- **Work request**: Where a line in the listing below contains the word "match", copy that line.

- **Listed records**:
Ltac pres_step IH :=
  first
  [ apply pres_ret
  | apply pres_Table_action
  | apply pres_bind; [|intros]
  | apply pres_map; intros
  | apply pres_fold; intros
  | match goal with
    | |- preserves (toAST _ ?x) =>
        first
        [ apply (IH x); [solve [assumption | simpl; repeat (first [left; reflexivity | right])] | apply NO_self]
        | match goal with Hx : In x ?els |- _ =>
            eapply (IH (CIter _ _ els));
            [solve [simpl; repeat (first [left; reflexivity | right])] | eapply NO_iter; [exact Hx | apply NO_self]]
          end
        | match goal with Hx : In x ?els |- _ =>
            eapply (IH (CNode _ _ _ els));
            [solve [simpl; repeat (first [left; reflexivity | right])] | eapply NO_node; [exact Hx | apply NO_self]]
          end ]
    end
  | match goal with |- preserves (if ?b then _ else _) => destruct b end
  | match goal with |- preserves (match ?x with _ => _ end) => destruct x end
  | match goal with |- preserves (let (_, _) := ?p in _) => destruct p end ].

Lemma pres_toAST_all s n : forall m, node_of m n -> preserves (toAST s m).
Proof.
  induction n as [st ln|r st ln kids IH|st ln kids IH] using cst_ind'; intros m Hm.
  - inversion Hm; subst. apply pres_ret.
  - rewrite Forall_forall in IH.
    inversion Hm as [|? ? ? ? k Hk Hmk|]; subst; [|eapply IH; eassumption].
    simpl. destruct r; repeat pres_step IH.
  - rewrite Forall_forall in IH.
    inversion Hm as [| |? ? ? k Hk Hmk]; subst; [|eapply IH; eassumption].
    simpl. repeat pres_step IH.
Qed.

Lemma pset_pset ps k v w : pset (pset ps k v) k w = pset ps k w.
Proof.
  induction ps as [|[k' v'] ps IH]; simpl.
  - rewrite String.eqb_refl. reflexivity.
  - destruct (String.eqb k k') eqn:E; simpl; rewrite E; [reflexivity|]. rewrite IH. reflexivity.
Qed.

Lemma phas_pset ps k v k' : phas (pset ps k v) k' = String.eqb k' k || phas ps k'.
Proof.
  induction ps as [|[k0 v0] ps IH]; simpl.
  - destruct (String.eqb k' k); reflexivity.
  - destruct (String.eqb k k0) eqn:E; simpl.
    + apply String.eqb_eq in E; subst. destruct (String.eqb k' k0); reflexivity.
    + rewrite IH. destruct (String.eqb k' k0), (String.eqb k' k); reflexivity.
Qed.

Lemma pdel_absent ps k : phas ps k = false -> pdel ps k = ps.
Proof.
  induction ps as [|[k0 v0] ps IH]; simpl; [reflexivity|].
  intros H. apply orb_false_iff in H as [H1 H2]. rewrite H1, IH by assumption. reflexivity.
Qed.

Lemma nth_error_heap_update h l v l' :
  l < length h ->
  nth_error (heap_update h l v) l' = if Nat.eqb l' l then Some v else nth_error h l'.
Proof.
  intros Hl. unfold heap_update.
  assert (Lf : length (firstn l h) = l) by (rewrite length_firstn; lia).
  destruct (Nat.compare_spec l' l) as [->|Hlt|Hgt].
  - rewrite Nat.eqb_refl, nth_error_app2 by lia. rewrite Lf, Nat.sub_diag. reflexivity.
  - replace (Nat.eqb l' l) with false by (symmetry; apply Nat.eqb_neq; lia).
    rewrite nth_error_app1 by lia. rewrite nth_error_firstn.
    destruct (Nat.ltb_spec l' l); [reflexivity|lia].
  - replace (Nat.eqb l' l) with false by (symmetry; apply Nat.eqb_neq; lia).
    rewrite nth_error_app2 by lia. rewrite Lf.
    destruct (l' - l) as [|k] eqn:K; [lia|]. cbn [nth_error]. rewrite nth_error_skipn.
    f_equal; lia.
Qed.

Lemma length_heap_update h l v : l < length h -> length (heap_update h l v) = length h.
Proof.
  intros Hl. unfold heap_update. rewrite length_app. cbn [length]. rewrite length_firstn, length_skipn. lia.
Qed.

Lemma Forall_nth {A} (P : A -> Prop) xs l x : Forall P xs -> nth_error xs l = Some x -> P x.
Proof. intros H E. rewrite Forall_forall in H. apply H. eapply nth_error_In; eassumption. Qed.

Lemma cell_rel_refl R h : cell_rel R h h.
Proof. split; [reflexivity|]. intros l. left. reflexivity. Qed.

Lemma cell_rel_trans R h1 h2 h3 : cell_rel R h1 h2 -> cell_rel R h2 h3 -> cell_rel R h1 h3.
Proof.
  intros [L1 C1] [L2 C2]. split; [congruence|]. intros l.
  destruct (C1 l) as [E1|[R1 [ps [t [E1 F1]]]]]; destruct (C2 l) as [E2|[R2 [ps' [t' [E2 F2]]]]].
  - left. congruence.
  - right. split; [assumption|]. rewrite <- E1. eauto.
  - right. split; [assumption|]. rewrite E2. eauto.
  - right. split; [assumption|]. rewrite F1 in E2. injection E2 as <-.
    exists ps, t'. rewrite pset_pset in F2. auto.
Qed.

Lemma cell_rel_mono (R R' : nat -> Prop) h h' : (forall l, R l -> R' l) -> cell_rel R h h' -> cell_rel R' h h'.
Proof.
  intros HR [L C]. split; [assumption|]. intros l.
  destruct (C l) as [E|[Rl X]]; [left; assumption | right; auto].
Qed.

Lemma cells_pres_rel R h h' : Forall col_cell h -> cell_rel R h h' -> Forall col_cell h'.
Proof.
  intros Hc [L C]. apply Forall_forall. intros x Hx. apply In_nth_error in Hx as [l Hx].
  destruct (C l) as [E|[_ [ps [t [E F]]]]].
  - rewrite E in Hx. eapply Forall_nth; eassumption.
  - rewrite F in Hx. injection Hx as <-.
    eapply Forall_nth in Hc; [|eassumption]. destruct Hc as [ps0 [Hp Hd]].
    injection Hp as <-. exists (pset ps "type" t). split; [reflexivity|].
    rewrite phas_pset. rewrite Hd. reflexivity.
Qed.

Lemma map_column_rel P h c h' :
  Forall col_cell h -> map_column P h c = Some h' ->
  cell_rel (fun l => c = JRef l) h h'.
Proof.
  intros Hc H. destruct c as [| | | | | | |l|]; simpl in H; try discriminate;
    try (injection H as <-; apply cell_rel_refl).
  destruct (nth_error h l) as [[| | | | | |ps| |]|] eqn:N; injection H as <-; try apply cell_rel_refl.
  assert (Hl : l < length h) by (apply nth_error_Some; congruence).
  eapply Forall_nth in Hc; [|eassumption]. destruct Hc as [ps0 [Hp Hd]]. injection Hp as <-.
  rewrite pdel_absent by (rewrite phas_pset; exact Hd).
  split; [apply length_heap_update; assumption|]. intros l'.
  rewrite nth_error_heap_update by assumption.
  destruct (Nat.eqb_spec l' l) as [->|Hne]; [|left; reflexivity].
  right. split; [reflexivity|]. eauto.
Qed.

Lemma map_columns_rel P cols : forall h h',
  Forall col_cell h -> map_columns P h cols = Some h' ->
  cell_rel (fun l => In (JRef l) cols) h h'.
Proof.
  induction cols as [|c cs IH]; simpl; intros h h' Hc H.
  - injection H as <-. apply cell_rel_refl.
  - destruct (map_column P h c) as [h1|] eqn:E; [|discriminate].
    pose proof (map_column_rel _ _ _ _ Hc E) as R1.
    eapply cell_rel_trans.
    + eapply cell_rel_mono; [|exact R1]. simpl. intros l ->. left. reflexivity.
    + eapply cell_rel_mono; [|eapply IH; [eapply cells_pres_rel; eassumption | exact H]].
      simpl. auto.
Qed.

Lemma map_tables_rel P ts : forall h h',
  Forall col_cell h -> map_tables P h ts = Some h' ->
  cell_rel (fun l => exists t cols, In t ts /\ js_iter (get t "columns") = Some cols /\ In (JRef l) cols) h h'.
Proof.
  induction ts as [|t ts IH]; simpl; intros h h' Hc H.
  - injection H as <-. apply cell_rel_refl.
  - destruct (table_columns t) as [cv|] eqn:Tc; [|discriminate].
    destruct (js_iter cv) as [cols|] eqn:Ji; [|discriminate].
    destruct (map_columns P h cols) as [h1|] eqn:E; [|discriminate].
    assert (cv = get t "columns") as ->.
    { destruct t; simpl in Tc; try discriminate; injection Tc as <-; reflexivity. }
    pose proof (map_columns_rel _ _ _ _ Hc E) as R1.
    eapply cell_rel_trans.
    + eapply cell_rel_mono; [|exact R1]. simpl. intros l Hl. exists t, cols. auto.
    + eapply cell_rel_mono; [|eapply IH; [eapply cells_pres_rel; eassumption | exact H]].
      simpl. intros l [t' [cols' [? ?]]]. exists t', cols'. auto.
Qed.

Lemma rf_arr xs : ref_free (JArr xs) = forallb ref_free xs.
Proof. induction xs as [|x xs IH]; simpl; [reflexivity|]. simpl in IH. rewrite IH. reflexivity. Qed.

Lemma rf_obj ps : ref_free (JObj ps) = forallb (fun kv => ref_free (snd kv)) ps.
Proof. induction ps as [|[k x] ps IH]; simpl; [reflexivity|]. simpl in IH. rewrite IH. reflexivity. Qed.

Lemma rf_arr_Forall xs : Forall (fun v => ref_free v = true) xs -> ref_free (JArr xs) = true.
Proof. rewrite rf_arr, forallb_forall, Forall_forall. auto. Qed.

Lemma rf_arr_inv xs x : ref_free (JArr xs) = true -> In x xs -> ref_free x = true.
Proof. rewrite rf_arr, forallb_forall. auto. Qed.

Lemma rf_obj_cons k v ps : ref_free v = true -> ref_free (JObj ps) = true -> ref_free (JObj ((k, v) :: ps)) = true.
Proof. intros H1 H2. simpl. rewrite H1. exact H2. Qed.

Lemma rf_pget ps k : ref_free (JObj ps) = true -> ref_free (pget ps k) = true.
Proof.
  induction ps as [|[k' x] ps IH]; simpl; [reflexivity|].
  intros H. apply andb_true_iff in H as [H1 H2]. destruct (String.eqb k k'); auto.
Qed.

Lemma rf_get o k : ref_free o = true -> ref_free (get o k) = true.
Proof. destruct o; cbn [get]; auto using rf_pget. Qed.

Lemma rf_pset ps k v : ref_free (JObj ps) = true -> ref_free v = true -> ref_free (JObj (pset ps k v)) = true.
Proof.
  induction ps as [|[k' x] ps IH]; simpl; intros H Hv; [rewrite Hv; reflexivity|].
  apply andb_true_iff in H as [H1 H2]. destruct (String.eqb k k'); simpl.
  - rewrite Hv. exact H2.
  - rewrite H1. apply IH; assumption.
Qed.

Lemma rf_set o k v : ref_free o = true -> ref_free v = true -> ref_free (set o k v) = true.
Proof. destruct o; cbn [set]; auto using rf_pset. Qed.

Lemma rf_pdel ps k : ref_free (JObj ps) = true -> ref_free (JObj (pdel ps k)) = true.
Proof.
  induction ps as [|[k' x] ps IH]; simpl; intros H; [reflexivity|].
  apply andb_true_iff in H as [H1 H2]. destruct (String.eqb k k'); simpl; auto.
  rewrite H1. auto.
Qed.

Lemma rf_passign ps qs : ref_free (JObj ps) = true -> ref_free (JObj qs) = true ->
  ref_free (JObj (passign ps qs)) = true.
Proof.
  unfold passign. revert ps. induction qs as [|[k x] qs IH]; simpl; intros ps H1 H2; [exact H1|].
  apply andb_true_iff in H2 as [H2 H3]. apply IH; [apply rf_pset|]; assumption.
Qed.

Lemma rf_assign o v : ref_free o = true -> ref_free v = true -> ref_free (assign o v) = true.
Proof. destruct o, v; cbn [assign]; auto; apply rf_passign. Qed.

Lemma rf_push o k v : ref_free o = true -> ref_free v = true -> ref_free (push o k v) = true.
Proof.
  intros H1 H2. unfold push. destruct (get o k) eqn:E; auto.
  apply rf_set; [assumption|]. rewrite rf_arr, forallb_app. simpl. rewrite H2.
  pose proof (rf_get o k H1) as G. rewrite E, rf_arr in G. rewrite G. reflexivity.
Qed.

Lemma rf_idx0 v : ref_free v = true -> ref_free (idx0 v) = true.
Proof. destruct v as [| | | | |[|x xs]| | |]; simpl; auto. intros H. apply andb_true_iff in H as [H _]. exact H. Qed.

Lemma rf_js_strcat v t : ref_free (js_strcat v t) = true.
Proof. destruct v; reflexivity. Qed.

Lemma rf_nullish a b : ref_free a = true -> ref_free b = true -> ref_free (nullish a b) = true.
Proof. destruct a; cbn [nullish]; auto. Qed.

Lemma rf_rest_props e : ref_free e = true -> ref_free (rest_props e) = true.
Proof. destruct e; cbn [rest_props]; auto. intros H. apply rf_pdel, rf_pdel, H. Qed.

Lemma rf_assign_obj ps v : ref_free (JObj ps) = true -> ref_free v = true ->
  ref_free (match v with JObj qs => JObj (passign ps qs) | _ => JObj ps end) = true.
Proof. intros H1 H2. exact (rf_assign (JObj ps) v H1 H2). Qed.

Ltac rf_base :=
  first [ assumption | reflexivity | apply Forall_nil | apply Forall_cons | apply rf_assign_obj
        | apply rf_assign | apply rf_obj_cons | apply rf_arr_Forall | apply rf_get | apply rf_set
        | apply rf_push | apply rf_idx0 | apply rf_js_strcat | apply rf_nullish | apply rf_rest_props ].

Lemma rf_column_of e : ref_free e = true -> ref_free (column_of e) = true.
Proof. intros H. unfold column_of. repeat rf_base. Qed.

Lemma rf_partial_step r e : ref_free r = true -> ref_free e = true -> ref_free (partial_step r e) = true.
Proof.
  intros H1 H2. unfold partial_step.
  repeat match goal with |- ref_free (if ?b then _ else _) = true => destruct b end;
    repeat (rf_base || apply rf_column_of).
Qed.

Lemma rf_fold_partial es r : ref_free (JArr es) = true -> ref_free r = true ->
  ref_free (fold_left partial_step es r) = true.
Proof.
  revert r. induction es as [|e es IH]; simpl; intros r H1 H2; [exact H2|].
  apply andb_true_iff in H1 as [H1 H3]. apply IH; [exact H3|]. apply rf_partial_step; assumption.
Qed.

Lemma rf_project_body_step p x : ref_free p = true -> ref_free x = true ->
  ref_free (project_body_step p x) = true.
Proof.
  intros H1 H2. unfold project_body_step. destruct (get x "key"); auto.
  destruct (String.eqb _ _); repeat rf_base.
Qed.

Lemma rf_project_of n p : ref_free n = true -> ref_free p = true -> ref_free (project_of n p) = true.
Proof. intros. unfold project_of. repeat rf_base. Qed.

Lemma rf_schema_step sc a : ref_free sc = true -> ref_free a = true -> ref_free (schema_step sc a) = true.
Proof.
  intros H1 H2. unfold schema_step. destruct a; auto. cbv zeta.
  repeat match goal with |- ref_free (if ?b then _ else _) = true => destruct b end;
    repeat (rf_base || match goal with |- ref_free (if ?b then _ else _) = true => destruct b end).
Qed.

Ltac rf_solve :=
  repeat (rf_base || apply rf_column_of || apply rf_partial_step || apply rf_fold_partial
          || apply rf_project_body_step || apply rf_project_of || apply rf_schema_step).

Lemma pure_ret {A} `{RFree A} (a : A) : rfree a -> pure_st (st_ret a).
Proof. intros Ha h. split; [reflexivity|exact Ha]. Qed.

Lemma pure_bind {A B} `{RFree A} `{RFree B} (m : St A) (k : A -> St B) :
  pure_st m -> (forall a, rfree a -> pure_st (k a)) -> pure_st (st_bind m k).
Proof.
  intros Hm Hk h. unfold st_bind. specialize (Hm h).
  destruct (m h) as [a h1]. simpl in Hm. destruct Hm as [-> Ha]. apply Hk. exact Ha.
Qed.

Lemma pure_map (f : cst -> St jv) xs :
  (forall x, In x xs -> pure_st (f x)) -> pure_st (st_map f xs).
Proof.
  induction xs as [|x xs IH]; intros Hf; simpl; [apply pure_ret; constructor|].
  apply pure_bind; [apply Hf; left; reflexivity|intros y Hy].
  apply pure_bind; [apply IH; intros; apply Hf; right; assumption|intros ys Hys].
  apply pure_ret. constructor; assumption.
Qed.

Lemma pure_fold (f : jv -> cst -> St jv) xs acc :
  rfree acc -> (forall x acc, In x xs -> rfree acc -> pure_st (f acc x)) -> pure_st (st_fold f xs acc).
Proof.
  revert acc. induction xs as [|x xs IH]; intros acc Ha Hf; simpl; [apply pure_ret; exact Ha|].
  apply pure_bind; [apply Hf; [left; reflexivity|exact Ha]|intros acc' Ha'].
  apply IH; [exact Ha'|]. intros; apply Hf; [right|]; assumption.
Qed.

- **Exercise result**:
  | match goal with
        | match goal with Hx : In x ?els |- _ =>
        | match goal with Hx : In x ?els |- _ =>
  | match goal with |- preserves (if ?b then _ else _) => destruct b end
  | match goal with |- preserves (match ?x with _ => _ end) => destruct x end
  | match goal with |- preserves (let (_, _) := ?p in _) => destruct p end ].
  ref_free (match v with JObj qs => JObj (passign ps qs) | _ => JObj ps end) = true.
  repeat match goal with |- ref_free (if ?b then _ else _) = true => destruct b end;
  repeat match goal with |- ref_free (if ?b then _ else _) = true => destruct b end;
    repeat (rf_base || match goal with |- ref_free (if ?b then _ else _) = true => destruct b end).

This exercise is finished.